- Information provided
Start of Block
(** ** [CoreConfig] *)

Definition toCoreConfig (c : DConfig) : CoreConfig :=
  let at_ := d_ATrust c in
  let dns := d_DNS c in
  let socks := d_SOCKS5 c in
  let tun := d_TUN c in
  let on {A} (b : bool) (x zero : A) := if b then x else zero in
  {| cc_Protocol := "atrust"; cc_ResumeState := None; cc_SessionID := session_ID (d_Session c);
     cc_ServerAddress := at_Server at_; cc_ServerPort := at_Port at_;
     cc_Username := at_Username at_; cc_Password := at_Password at_; cc_Phone := at_Phone at_;
     cc_LoginDomain := at_LoginDomain at_; cc_AuthType := at_AuthType at_;
     cc_GraphCodeFile := ""; cc_CASTicket := ""; cc_OAuth2Code := ""; cc_SID := "";
     cc_DeviceID := ""; cc_SignKey := ""; cc_ClientDataFile := "";
     cc_UpdateBestNodesSeconds := at_UpdateBestNodesInterval at_ ÷ Second;
     cc_BindInterface := under_Interface (d_Underlay c);
     cc_AutoDetectInterface := under_AutoDetect (d_Underlay c);
     cc_DisableAutoReconnect := negb (session_AutoReconnect (d_Session c));
     cc_DisableRemoteDNS := negb (dns_RemoteEnabled dns);
     cc_RemoteDNSServer := dns_RemoteServer dns;
     cc_SecondaryDNSServer := dns_SecondaryServer dns;
     cc_DNSTTL := (dns_CacheTTL dns ÷ Second) mod 2 ^ 64; cc_DNSBind := dns_Listen dns;
     cc_Hosts := dns_Hosts dns;
     cc_SOCKSBind := on (socks_Enabled socks) (socks_Listen socks) ""%string;
     cc_SOCKSUsername := on (socks_Enabled socks) (socks_Username socks) ""%string;
     cc_SOCKSPassword := on (socks_Enabled socks) (socks_Password socks) ""%string;
     cc_HTTPBind := on (http_Enabled (d_HTTP c)) (http_Listen (d_HTTP c)) ""%string;
     cc_TUNEnabled := tun_Enabled tun;
     cc_TUNName := on (tun_Enabled tun) (tun_Name tun) ""%string;
     cc_TUNAddress := on (tun_Enabled tun) (tun_Address tun) ""%string;
     cc_TUNMTU := on (tun_Enabled tun) (tun_MTU tun) 0;
     cc_TUNAutoRoute := tun_Enabled tun && tun_AutoRoute tun;
     cc_TUNRouteAll := tun_Enabled tun && tun_RouteAll tun;
     cc_TUNOutboundInterface := on (tun_Enabled tun) (tun_OutboundInterface tun) ""%string;
     cc_TUNUDPTimeoutSeconds := on (tun_Enabled tun) (tun_UDPIdleTimeout tun ÷ Second) 0;
     cc_TUNUDPMaxFlows := on (tun_Enabled tun) (tun_UDPMaxFlows tun) 0;
     cc_TUNDNSHijack := tun_Enabled tun && tun_DNSHijack tun;
     cc_TUNFakeIP := tun_Enabled tun && tun_DNSFakeIP tun;
     cc_TUNFakeIPRange := on (tun_Enabled tun) (tun_DNSFakeIPRange tun) ""%string;
     cc_RoutingMode := routing_Mode (d_Routing c);
     cc_InternetOutbound := routing_InternetOutbound (d_Routing c) |}.

(** ** Changes between configurations (lifecycle.go) *)

Definition ApplyRequirement : Type := string.
Definition ApplyRequirementLive : ApplyRequirement := "live".
Definition ApplyRequirementSessionRestart : ApplyRequirement := "session_restart".
Definition ApplyRequirementCoreRestart : ApplyRequirement := "core_restart".

Record Change : Type := { change_Path : string; change_Requires : ApplyRequirement }.

Inductive Value : Type :=
| VString (s : string)
| VBool (b : bool)
| VInt (z : Z)
| VMap (m : option (gmap string string)).

#[export] Instance Value_eq_dec : EqDecision Value.
Proof. solve_decision. Defined.

(** The leaves that [collectChanges] visits by reflection: JSON paths and values, in the
    order of the struct fields. *)
Definition leaves (c : DConfig) : list (string * Value) := [
  ("version", VInt (d_Version c));
  ("log.level", VString (log_Level (d_Log c)));
  ("log.output", VString (log_Output (d_Log c)));
  ("control.stdio.enabled", VBool (stdio_Enabled (d_Control c)));
  ("control.rest.enabled", VBool (rest_Enabled (control_REST (d_Control c))));
  ("control.rest.listen", VString (rest_Listen (control_REST (d_Control c))));
  ("control.rest.secret", VString (rest_Secret (control_REST (d_Control c))));
  ("control.rest.secret-file", VString (rest_SecretFile (control_REST (d_Control c))));
  ("session.id", VString (session_ID (d_Session c)));
  ("session.auto-start", VBool (session_AutoStart (d_Session c)));
  ("session.auto-reconnect", VBool (session_AutoReconnect (d_Session c)));
  ("state.resume-file", VString (state_ResumeFile (d_State c)));
  ("atrust.server", VString (at_Server (d_ATrust c)));
  ("atrust.port", VInt (at_Port (d_ATrust c)));
  ("atrust.username", VString (at_Username (d_ATrust c)));
  ("atrust.password", VString (at_Password (d_ATrust c)));
  ("atrust.phone", VString (at_Phone (d_ATrust c)));
  ("atrust.auth-type", VString (at_AuthType (d_ATrust c)));
  ("atrust.login-domain", VString (at_LoginDomain (d_ATrust c)));
  ("atrust.update-best-nodes-interval", VInt (at_UpdateBestNodesInterval (d_ATrust c)));
  ("underlay.interface", VString (under_Interface (d_Underlay c)));
  ("underlay.auto-detect", VBool (under_AutoDetect (d_Underlay c)));
  ("routing.mode", VString (routing_Mode (d_Routing c)));
  ("routing.internet-outbound.type",
    VString (io_Type (routing_InternetOutbound (d_Routing c))));
  ("routing.internet-outbound.address",
    VString (io_Address (routing_InternetOutbound (d_Routing c))));
  ("routing.internet-outbound.username",
    VString (io_Username (routing_InternetOutbound (d_Routing c))));
  ("routing.internet-outbound.password",
    VString (io_Password (routing_InternetOutbound (d_Routing c))));
  ("dns.remote.enabled", VBool (dns_RemoteEnabled (d_DNS c)));
  ("dns.remote.server", VString (dns_RemoteServer (d_DNS c)));
  ("dns.secondary.server", VString (dns_SecondaryServer (d_DNS c)));
  ("dns.cache-ttl", VInt (dns_CacheTTL (d_DNS c)));
  ("dns.listen", VString (dns_Listen (d_DNS c)));
  ("dns.hosts", VMap (dns_Hosts (d_DNS c)));
  ("inbounds.socks5.enabled", VBool (socks_Enabled (d_SOCKS5 c)));
  ("inbounds.socks5.listen", VString (socks_Listen (d_SOCKS5 c)));
  ("inbounds.socks5.username", VString (socks_Username (d_SOCKS5 c)));
  ("inbounds.socks5.password", VString (socks_Password (d_SOCKS5 c)));
  ("inbounds.http.enabled", VBool (http_Enabled (d_HTTP c)));
  ("inbounds.http.listen", VString (http_Listen (d_HTTP c)));
  ("inbounds.tun.enabled", VBool (tun_Enabled (d_TUN c)));
  ("inbounds.tun.name", VString (tun_Name (d_TUN c)));
  ("inbounds.tun.address", VString (tun_Address (d_TUN c)));
  ("inbounds.tun.mtu", VInt (tun_MTU (d_TUN c)));
  ("inbounds.tun.auto-route", VBool (tun_AutoRoute (d_TUN c)));
  ("inbounds.tun.route-all", VBool (tun_RouteAll (d_TUN c)));
  ("inbounds.tun.outbound-interface", VString (tun_OutboundInterface (d_TUN c)));
  ("inbounds.tun.udp.idle-timeout", VInt (tun_UDPIdleTimeout (d_TUN c)));
  ("inbounds.tun.udp.max-flows", VInt (tun_UDPMaxFlows (d_TUN c)));
  ("inbounds.tun.dns.hijack", VBool (tun_DNSHijack (d_TUN c)));
  ("inbounds.tun.dns.fake-ip", VBool (tun_DNSFakeIP (d_TUN c)));
  ("inbounds.tun.dns.fake-ip-range", VString (tun_DNSFakeIPRange (d_TUN c))) ]%string.

(** [collectChanges] on two configurations: the paths whose values differ. *)
Fixpoint collectChanges (active configured : list (string * Value)) : list string :=
  match active, configured with
  | (path, a) :: active, (_, b) :: configured =>
      if bool_decide (a = b) then collectChanges active configured
      else path :: collectChanges active configured
  | _, _ => []
  end.

Definition requirementForPath (path : string) : ApplyRequirement :=
  if bool_decide (path = "routing.mode"%string) then ApplyRequirementLive
  else if HasPrefix path "control." || HasPrefix path "log."
          || bool_decide (path = "session.auto-start"%string)
          || HasPrefix path "state." || HasPrefix path "inbounds.tun."
  then ApplyRequirementCoreRestart
  else ApplyRequirementSessionRestart.

(** [sort.Slice] by path; the paths are distinct. *)
Fixpoint insert_change (c : Change) (l : list Change) : list Change :=
  match l with
  | [] => [c]
  | d :: l' => if String.ltb (change_Path c) (change_Path d) then c :: l
               else d :: insert_change c l'
  end.

Definition sort_changes (l : list Change) : list Change := fold_right insert_change [] l.

Definition Changes (active configured : DConfig) : list Change :=
  sort_changes (map (fun path => {| change_Path := path; change_Requires := requirementForPath path |})
                  (collectChanges (leaves active) (leaves configured))).

(** ** [sessionConfigCandidate] (daemonruntime/controller.go)

    What a new session runs with: the configured values, except those that need the daemon
    itself to restart. *)
Definition sessionConfigCandidate (active configured : DConfig) : DConfig :=
  {| d_Version := d_Version configured; d_Log := d_Log active; d_Control := d_Control active;
     d_Session := {| session_ID := session_ID (d_Session configured);
                     session_AutoStart := session_AutoStart (d_Session active);
                     session_AutoReconnect := session_AutoReconnect (d_Session configured) |};
     d_State := d_State active; d_ATrust := d_ATrust configured;
     d_Underlay := d_Underlay configured; d_Routing := d_Routing configured;
     d_DNS := d_DNS configured; d_SOCKS5 := d_SOCKS5 configured; d_HTTP := d_HTTP configured;
     d_TUN := d_TUN active |}.

(** ** Lemmas *)

Lemma elem_of_insert_change x c l : x ∈ insert_change c l <-> x = c \/ x ∈ l.
Proof.
  induction l as [|d l IH]; simpl; [by rewrite list_elem_of_singleton, elem_of_nil; tauto|].
  destruct (String.ltb _ _); rewrite ?elem_of_cons, ?IH; tauto.
Qed.

Lemma elem_of_sort_changes x l : x ∈ sort_changes l <-> x ∈ l.
Proof.
  induction l as [|c l IH]; simpl; [done|]. rewrite elem_of_insert_change, elem_of_cons, IH. done.
Qed.

Lemma collectChanges_in path l1 l2 :
  map fst l1 = map fst l2 ->
  path ∈ collectChanges l1 l2 <-> exists a b i, l1 !! i = Some (path, a) /\ l2 !! i = Some (path, b) /\ a <> b.
Proof.
  revert l2. induction l1 as [|[p a] l1 IH]; intros [|[q b] l2] H; simpl in H; try done; simpl.
  - rewrite elem_of_nil. split; [done|]. intros (? & ? & ? & ? & _). done.
  - injection H as -> H. specialize (IH l2 H).
    assert ((exists x y i, l1 !! i = Some (path, x) /\ l2 !! i = Some (path, y) /\ x <> y) ->
            exists x y i, ((q, a) :: l1) !! i = Some (path, x) /\
                          ((q, b) :: l2) !! i = Some (path, y) /\ x <> y) as Hin.
    { intros (x & y & i & ? & ? & ?). by exists x, y, (S i). }
    case_bool_decide as Hab.
    + rewrite IH. split; [exact Hin|]. intros (x & y & [|i] & Hx & Hy & Hxy); simpl in *.
      * congruence.
      * eauto 10.
    + rewrite elem_of_cons, IH. split.
      * intros [->|Hp]; [by exists a, b, 0%nat|by apply Hin].
      * intros (x & y & [|i] & Hx & Hy & Hxy); simpl in *; [left; congruence|right; eauto 10].
Qed.

Lemma elem_of_Changes active configured c :
  c ∈ Changes active configured <->
  change_Requires c = requirementForPath (change_Path c) /\
  change_Path c ∈ collectChanges (leaves active) (leaves configured).
Proof.
  unfold Changes. generalize (collectChanges (leaves active) (leaves configured)). intros paths.
  rewrite elem_of_sort_changes, (list_elem_of_fmap _ paths c). split.
  - intros (path & -> & Hp). split; [reflexivity|exact Hp].
  - intros [H1 H2]. exists (change_Path c). split; [|exact H2].
    destruct c as [p r]. simpl in H1. rewrite H1. reflexivity.
Qed.

Lemma leaves_paths a b : map fst (leaves a) = map fst (leaves b).
Proof. reflexivity. Qed.

Lemma collectChanges_nil l1 l2 :
  map fst l1 = map fst l2 -> (collectChanges l1 l2 = [] <-> l1 = l2).
Proof.
  revert l2. induction l1 as [|[p a] l1 IH]; intros [|[q b] l2] H; simpl in H; try done.
  injection H as -> H. simpl. case_bool_decide as Hab.
  - rewrite (IH _ H), Hab. split; [by intros ->|by intros [= ->]].
  - split; [done|]. congruence.
Qed.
End of Block
- Problem statement
Repeat, without changes, every line from the one that contains "simpl in *." through the final line of the data.

- Answer for this exercise
    + rewrite IH. split; [exact Hin|]. intros (x & y & [|i] & Hx & Hy & Hxy); simpl in *.
      * congruence.
      * eauto 10.
    + rewrite elem_of_cons, IH. split.
      * intros [->|Hp]; [by exists a, b, 0%nat|by apply Hin].
      * intros (x & y & [|i] & Hx & Hy & Hxy); simpl in *; [left; congruence|right; eauto 10].
Qed.

Lemma elem_of_Changes active configured c :
  c ∈ Changes active configured <->
  change_Requires c = requirementForPath (change_Path c) /\
  change_Path c ∈ collectChanges (leaves active) (leaves configured).
Proof.
  unfold Changes. generalize (collectChanges (leaves active) (leaves configured)). intros paths.
  rewrite elem_of_sort_changes, (list_elem_of_fmap _ paths c). split.
  - intros (path & -> & Hp). split; [reflexivity|exact Hp].
  - intros [H1 H2]. exists (change_Path c). split; [|exact H2].
    destruct c as [p r]. simpl in H1. rewrite H1. reflexivity.
Qed.

Lemma leaves_paths a b : map fst (leaves a) = map fst (leaves b).
Proof. reflexivity. Qed.

Lemma collectChanges_nil l1 l2 :
  map fst l1 = map fst l2 -> (collectChanges l1 l2 = [] <-> l1 = l2).
Proof.
  revert l2. induction l1 as [|[p a] l1 IH]; intros [|[q b] l2] H; simpl in H; try done.
  injection H as -> H. simpl. case_bool_decide as Hab.
  - rewrite (IH _ H), Hab. split; [by intros ->|by intros [= ->]].
  - split; [done|]. congruence.
Qed.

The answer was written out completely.